Mulai hari itu, Akari mulai menjauhiku. Dia selalu mengatakan bahwa dia sibuk dengan segala hal, namun aku dapat merasakan bahwa orangtuanya, lebih tepat ayahnya, mulai mengekangknya dalam segala  hal tersebut.

Sejauh ini, aku melihat Akari sebagai gadis yang sangat hebat dan kuat. Karena sampai saat ini, ada satu pola kematian yang tak pernah terjadi oleh Akari. Namun kali ini aku akhirnya menyadari, bahwa sebelum menjadi pacarku, anak dari orangtuanya, dan gadis yang kuat, Akari hanyalah seorang manusia normal.
Bayangkan segala kemuakkan, hal-hal yang menjijikkan serta menyakitkan, hal-hal yang membuatmu tak betah,  hal-hal yang membuatmu seperti terkekang dan membuatmu ingin segera lepas darinya, serta segala hal-hal yang membuat hatimu gulita karena ditelannya semua cahaya yang tersisa dengan kegelapan, berkumpul menjadi satu dan menibanmu dengan segala kenistaannya tanpa adanya bantuan dari hal-hal yang membuatmu merasakan kepuasan akan kehidupan di dunia.

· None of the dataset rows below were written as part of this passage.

(** The alert step of the dashboard, branch by branch. *)
Lemma check_for_alerts_app_run self alert_phone device_id0 ratio now w :
  check_for_alerts_app settings quote format_3f self alert_phone device_id0
    ratio now w
  = (tt,
     if fle ratio (RATIO_WARNING settings) then
       if truthy alert_phone
          && fst (should_send_alert device_id0 "spoiled" now w)
       then snd (create_alert settings quote format_3f self device_id0
                   "spoiled" ratio alert_phone now w)
       else w
     else if fle ratio (RATIO_FRESH settings) then
       {| sensor_readings := sensor_readings w;
          reading_seq := reading_seq w;
          alerts := alerts w ++
            [new_alert w device_id0 "warning" ratio None None now];
          alert_seq := alert_seq w + 1;
          redis := redis w; log := log w |}
     else
       {| sensor_readings := sensor_readings w;
          reading_seq := reading_seq w;
          alerts := resolve_row device_id0 None <$> alerts w;
          alert_seq := alert_seq w;
          redis := redis w; log := log w |}).
Proof.
  unfold check_for_alerts_app.
  destruct (fle ratio (RATIO_WARNING settings));
    [|destruct (fle ratio (RATIO_FRESH settings))].
  - unfold mbind, db_bind.
    destruct (truthy alert_phone); cbn [andb]; [|reflexivity].
    unfold should_send_alert at 1 2. cbn [fst].
    destruct (match head _ with Some _ => false | None => true end);
      [|reflexivity].
    destruct (create_alert _ _ _ _ _ _ _ _ _ w). reflexivity.
  - unfold mbind, db_bind. rewrite create_alert_silent by reflexivity.
    reflexivity.
  - reflexivity.
Qed.

Lemma collect_device_data_ok raw_data device_id0 now rd w :
  normalize_reading float_of_str raw_data device_id0 now = Ok rd ->
  bindable driver_binds (rd_status rd) = true ->
  collect_device_data settings float_of_str driver_binds quote format_3f
    Client (Some raw_data) device_id0 now w
  = (Success (rd_ratio rd),
     snd (check_for_alerts settings quote format_3f
            (AlertService_init settings Client) device_id0 (rd_ratio rd) now
            (snd (save_reading settings driver_binds rd now w)))).
Proof.
  intros H B.
  rewrite (collect_device_data_run settings float_of_str driver_binds quote
             format_3f Client _ _ _ _ _ H), B.
  reflexivity.
Qed.

Lemma collect_device_data_unbound raw_data device_id0 now rd w :
  normalize_reading float_of_str raw_data device_id0 now = Ok rd ->
  bindable driver_binds (rd_status rd) = false ->
  collect_device_data settings float_of_str driver_binds quote format_3f
    Client (Some raw_data) device_id0 now w
  = (Error, w).
Proof.
  intros H B.
  rewrite (collect_device_data_run settings float_of_str driver_binds quote
             format_3f Client _ _ _ _ _ H), B.
  reflexivity.
Qed.

Lemma process_reading_ok alert_phone raw_data device_id0 now rd w :
  normalize_reading float_of_str raw_data device_id0 now = Ok rd ->
  bindable driver_binds (rd_status rd) = true ->
  process_reading settings float_of_str driver_binds quote format_3f Client
    alert_phone raw_data device_id0 now w
  = (Ok rd,
     snd (check_for_alerts_app settings quote format_3f
            (AlertService_init settings Client) alert_phone device_id0
            (rd_ratio rd) now
            (snd (save_reading settings driver_binds rd now w)))).
Proof.
  intros H B.
  rewrite (process_reading_run settings float_of_str driver_binds quote
             format_3f Client _ _ _ _ _ _ H), B.
  reflexivity.
Qed.

Lemma process_reading_unbound alert_phone raw_data device_id0 now rd w :
  normalize_reading float_of_str raw_data device_id0 now = Ok rd ->
  bindable driver_binds (rd_status rd) = false ->
  process_reading settings float_of_str driver_binds quote format_3f Client
    alert_phone raw_data device_id0 now w
  = (Raise DBAPIError, w).
Proof.
  intros H B.
  rewrite (process_reading_run settings float_of_str driver_binds quote
             format_3f Client _ _ _ _ _ _ H), B.
  reflexivity.
Qed.

(** The task returns its error result exactly when fetching failed, the
    normalizer raised, or the status of the normalized reading could not be
    stored; and then it has written nothing: no reading, no alert, no cache
    entry. *)
Theorem collect_device_data_error fetched device_id0 now w :
  (value (collect_device_data settings float_of_str driver_binds quote
            format_3f Client fetched device_id0 now) w = Error <->
   fetched = None \/
   (exists raw_data e,
      fetched = Some raw_data /\
      normalize_reading float_of_str raw_data device_id0 now = Raise e) \/
   (exists raw_data rd,
      fetched = Some raw_data /\
      normalize_reading float_of_str raw_data device_id0 now = Ok rd /\
      bindable driver_binds (rd_status rd) = false)) /\
  (value (collect_device_data settings float_of_str driver_binds quote
            format_3f Client fetched device_id0 now) w = Error ->
   run (collect_device_data settings float_of_str driver_binds quote
          format_3f Client fetched device_id0 now) w = w).
Proof.
  unfold value, run.
  destruct fetched as [raw_data|].
  - destruct (normalize_reading float_of_str raw_data device_id0 now)
      as [rd|e] eqn:E.
    + destruct (bindable driver_binds (rd_status rd)) eqn:B.
      * rewrite (collect_device_data_ok _ _ _ _ _ E B). cbn [fst snd].
        split; [|discriminate]. split; [discriminate|].
        intros [H|[(raw' & e & [= <-] & H)|(raw' & rd' & [= <-] & H & B')]];
          congruence.
      * rewrite (collect_device_data_unbound _ _ _ _ _ E B). cbn [fst snd].
        split; [|reflexivity]. split; [|reflexivity].
        intros _. right. right. eauto.
    + unfold collect_device_data. rewrite E. cbn.
      split; [|reflexivity]. split; [|reflexivity].
      intros _. right. left. eauto.
  - cbn. split; [|reflexivity]. split; auto.
Qed.

(** When the payload normalizes and its status can be stored, the task
    returns the ratio it stored: one row more in [sensor_readings], with
    the fields of the reading and the flag of its ratio, and the reading in
    the cache under the key of the device, to expire 300 seconds later. *)
Theorem collect_device_data_persists raw_data device_id0 now rd w :
  normalize_reading float_of_str raw_data device_id0 now = Ok rd ->
  bindable driver_binds (rd_status rd) = true ->
  let w' := run (collect_device_data settings float_of_str driver_binds
                   quote format_3f Client (Some raw_data) device_id0 now)
                w in
  value (collect_device_data settings float_of_str driver_binds quote
           format_3f Client (Some raw_data) device_id0 now) w
  = Success (rd_ratio rd) /\
  sensor_readings w' = sensor_readings w ++ [saved_row settings w rd] /\
  sr_device_id (saved_row settings w rd) = device_id0 /\
  sr_timestamp (saved_row settings w rd) = now /\
  redis w' !! cache_key_of device_id0
  = Some {| ce_value := rd;
            ce_expires := now + 300 * microseconds_per_second |} /\
  forall at_ : Z,
    value (redis_get (cache_key_of device_id0) at_) w'
    = if (at_ <? now + 300 * microseconds_per_second)%Z
      then Some rd else None.
Proof.
  intros H B. cbn zeta. unfold value, run.
  rewrite (collect_device_data_ok _ _ _ _ _ H B). cbn [fst snd].
  rewrite (save_reading_run _ _ _ B), check_for_alerts_run. cbn [snd].
  destruct (normalize_reading_fields _ _ _ _ H) as [Hd Ht].
  split; [reflexivity|].
  assert (Hw : forall w1 w2 w3 : World,
            sensor_readings w1 = sensor_readings w2 ->
            sensor_readings w1 = sensor_readings w3 ->
            redis w1 = redis w2 -> redis w1 = redis w3 ->
            forall b c : bool,
              sensor_readings (if b then w1 else if c then w2 else w3)
              = sensor_readings w1 /\
              redis (if b then w1 else if c then w2 else w3) = redis w1).
  { intros w1 w2 w3 H2 H3 R2 R3 [] []; cbn; auto. }
  match goal with
  | |- context [if ?b then ?w1 else if ?c then ?w2 else ?w3] =>
      destruct (Hw w1 w2 w3 eq_refl eq_refl eq_refl eq_refl b c) as [Hs Hr]
  end.
  unfold redis_get. cbn [fst].
  rewrite Hs, Hr. cbn [sensor_readings redis].
  split; [reflexivity|]. split; [exact Hd|]. split; [exact Ht|].
  rewrite Hd, lookup_insert_eq. split; reflexivity.
Qed.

Ya, siapapun takkan tahan, sama seperti apa yang terjadi pada Akari.
Pagi hari, Akari ditemukan tak bernyawa dengan luka sayatan yang sangat dalam di pergelangan tangannya. Sosoknya tergeletak saat itu sungguh cantik dan khidmat, begitulah pikirku.

Jadi, apa yang dapat membuatnya melakukan hal yang tak pernah dilakukan bahkan setelah beratus-ratus kali aku mengulang hal yang sama? Bukan karena tidak adanya hal yang dapat membantunya mengangkat segala keburukkan. Namun justru karena ia tahu akan adanya hal tersebut, tapi sadar bahwa hal tersebut tidak membantunya mengangkat segala keburukan tersebut. Ditinggalkan oleh sedikit perasaan positif yang membawa segala perasaan-perasaan positif yang tersisa, maka yang tetinggal hanyalah perasaan-perasaan negatif yang menjadi penarik hal-hal negatif yang menimpanya sampai saat ini. Dengan kata lain, diriku sendiri.

Aku memang telah membenci dunia jauh sebelum itu, tapi pada saat ini aku menyadari bahwa tidak ada dunia yang tersisa untuk kubenci. Dan pada akhirnya, aku pun hanya dapat membenci diriku sendiri.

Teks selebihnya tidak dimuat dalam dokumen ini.